Posted by: Olga Kharif on February 1, 2005
The New Yorker magazine recently ran a fun story about living in 1992. It was written by a boy whose teacher asked his class to pick a year in history and try to live for a week the way people lived back then. This particular student picked 1992, figuring it wasn’t that long ago and that, consequently, it wouldn’t cramp his lifestyle too much. How wrong he was. Turned out, watching DVDs was out. He lost his favorite video games, Internet access (and e-mail) and his cell phone (since cell phones weren’t in common use back then). The kid also had to cancel his mom’s Botox procedure; when the mom found out, “my mother wanted to punish me by depriving me of something that I care about, but just about everything that’s important to me was basically already off limits for the week anyway.”

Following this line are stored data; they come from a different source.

(** * Parameterized modules and the truncated Polya-Gamma distribution

    A shallow embedding of [pyro/contrib/gp/parameterized.py] and
    [pyro/distributions/polya_gamma.py].

    The host framework (tensors, bijective transforms, the sampling
    primitive) is not part of these two files; it enters the development
    as an interface, the class [Host].  Tensor arithmetic of the
    Polya-Gamma distribution is carried out element-wise in exact real
    arithmetic. *)

From Stdlib Require Import Reals Lra List Ascii String.
From stdpp Require Import gmap strings list fin_maps.
Import ListNotations.

#[local] Set Warnings "-clear-no-such-hyp".

(* ===================================================================== *)
(** * Part I: definitions                                                 *)
(* ===================================================================== *)

(** ** [polya_gamma.py] *)

Module TruncatedPolyaGamma.
Local Open Scope R_scope.

Definition truncation_point : R := 2.5.
Definition num_log_prob_terms : nat := 7.
Definition num_gamma_variates : nat := 8.

(** [torch.arange(start, stop)] with unit step, for [start] 0 or 0.5 and
    an integral [stop]: the values [start + i] for [i < stop]. *)
Definition arange (start : R) (stop : nat) : list R :=
  List.map (fun i => start + INR i) (seq 0 stop).

(** [t.sum(-1)] on the last axis. *)
Definition tsum (t : list R) : R := fold_right Rplus 0 t.

(** [torch.clip(x, max=m)]: only an upper clamp is requested. *)
Definition clip_max (x m : R) : R := Rmin x m.

(** [sample]: the argument [x] is the tensor of Gamma(1,1) variates that
    [Gamma(ones, ones).sample()] returns along the last axis. *)
Definition sample (x : list R) : R :=
  let denom := List.map (fun d => d ^ 2) (arange 0.5 num_gamma_variates) in
  let x := tsum (zip_with Rdiv x denom) in
  clip_max (x * (0.5 / PI ^ 2)) truncation_point.

(** [torch.logsumexp(t, dim=-1)]. *)
Definition logsumexp (t : list R) : R := ln (tsum (List.map exp t)).

(** [torch.index_select(t, -1, idx)]. *)
Definition index_select (t : list R) (idx : list nat) : list R :=
  List.map (fun i => nth i t 0) idx.

(** The slice [l[::2]]; [l[1::2]] is [stride2 (tl l)]. *)
Fixpoint stride2 {A} (l : list A) : list A :=
  match l with
  | [] => []
  | a :: [] => [a]
  | a :: _ :: r => a :: stride2 r
  end.

Definition log_prob (value : R) : R :=
  let all_indices := seq 0 num_log_prob_terms in
  let two_n_plus_one := List.map (fun n => 2 * INR n + 1) all_indices in
  let log_terms :=
    List.map (fun t => ln t - 1.5 * ln value - 0.125 * t ^ 2 / value)
             two_n_plus_one in
  let even_terms := index_select log_terms (stride2 all_indices) in
  let odd_terms := index_select log_terms (stride2 (tl all_indices)) in
  let sum_even := exp (logsumexp even_terms) in
  let sum_odd := exp (logsumexp odd_terms) in
  ln (sum_even - sum_odd) - 0.5 * ln (2 * PI).

(** The [n]-th term of the alternating series, in log space. *)
Definition series_term (v : R) (n : nat) : R :=
  ln (2 * INR n + 1) - 1.5 * ln v - (2 * INR n + 1) ^ 2 / (8 * v).

End TruncatedPolyaGamma.

(** ** [parameterized.py]: the host's data *)

(** [torch.distributions.constraints]: the singleton constraint objects
    the code names, the [independent] wrapper, and any other constraint
    object of the host, told apart by its [repr]. *)
Module constraints.
Inductive constraint : Type :=
| real
| positive
| unit_interval
| real_vector
| lower_cholesky
| boolean
| independent (base_constraint : constraint)
              (reinterpreted_batch_ndims : nat)
| other (repr : string).

#[global] Instance constraint_eq_dec : EqDecision constraint.
Proof. solve_decision. Defined.

(** [type(c).__name__], the class of the constraint object in torch. *)
Definition type_name (c : constraint) : string :=
  match c with
  | real => "_Real"
  | positive => "_GreaterThan"
  | unit_interval => "_Interval"
  | real_vector => "_IndependentConstraint"
  | lower_cholesky => "_LowerCholesky"
  | boolean => "_Boolean"
  | independent _ _ => "_IndependentConstraint"
  | other repr => repr
  end.
End constraints.
Export constraints (constraint).

(** [pyro.distributions]: distribution classes and distribution objects
    over a tensor type [T]. *)
Module dist.
(** A distribution class, the [dist_constructor] of [autoguide]. *)
Inductive constructor : Type :=
| Delta
| Normal
| MultivariateNormal
| Other (repr : string).

#[global] Instance constructor_eq_dec : EqDecision constructor.
Proof. solve_decision. Defined.

(** ["{}".format(dist_constructor)] *)
Definition repr (c : constructor) : string :=
  match c with
  | Delta => "<class 'pyro.distributions.delta.Delta'>"
  | Normal => "<class 'pyro.distributions.torch.Normal'>"
  | MultivariateNormal =>
      "<class 'pyro.distributions.torch.MultivariateNormal'>"
  | Other r => r
  end.

(** A distribution object: [dist.Independent(base_dist, n)], the point
    mass [dist.Delta(v, log_density, event_dim)] ([log_density] is
    [None] when the argument is left at its default), or
    a class [c] called on keyword arguments [kwargs]. *)
Inductive distribution (T : Type) : Type :=
| Independent (base_dist : distribution T)
              (reinterpreted_batch_ndims : nat)
| DeltaAt (v : T) (log_density : option T) (event_dim : nat)
| Call (c : constructor) (kwargs : list (string * T)).
Arguments Independent {T} base_dist reinterpreted_batch_ndims.
Arguments DeltaAt {T} v log_density event_dim.
Arguments Call {T} c kwargs.
End dist.
Export dist (distribution).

Indeed, it’s amazing to see just how much technology has advanced in the past 13 years. Back then, we didn’t have Lasik eye surgery, online banking, text messaging, wireless broadband access, Personal Digital Assistants (PDAs). Laptops were considered to be luxury items for the wealthy business traveler. Cell phones looked like bricks. How journalists survived back then I have no idea. Back in 1992, one couldn’t look up sources’ phone numbers and e-mail addresses online or see what’s already been written about a particular topic. One had to call lots of people to get things done. On a regular phone, of course.
How was your life different back in 1992?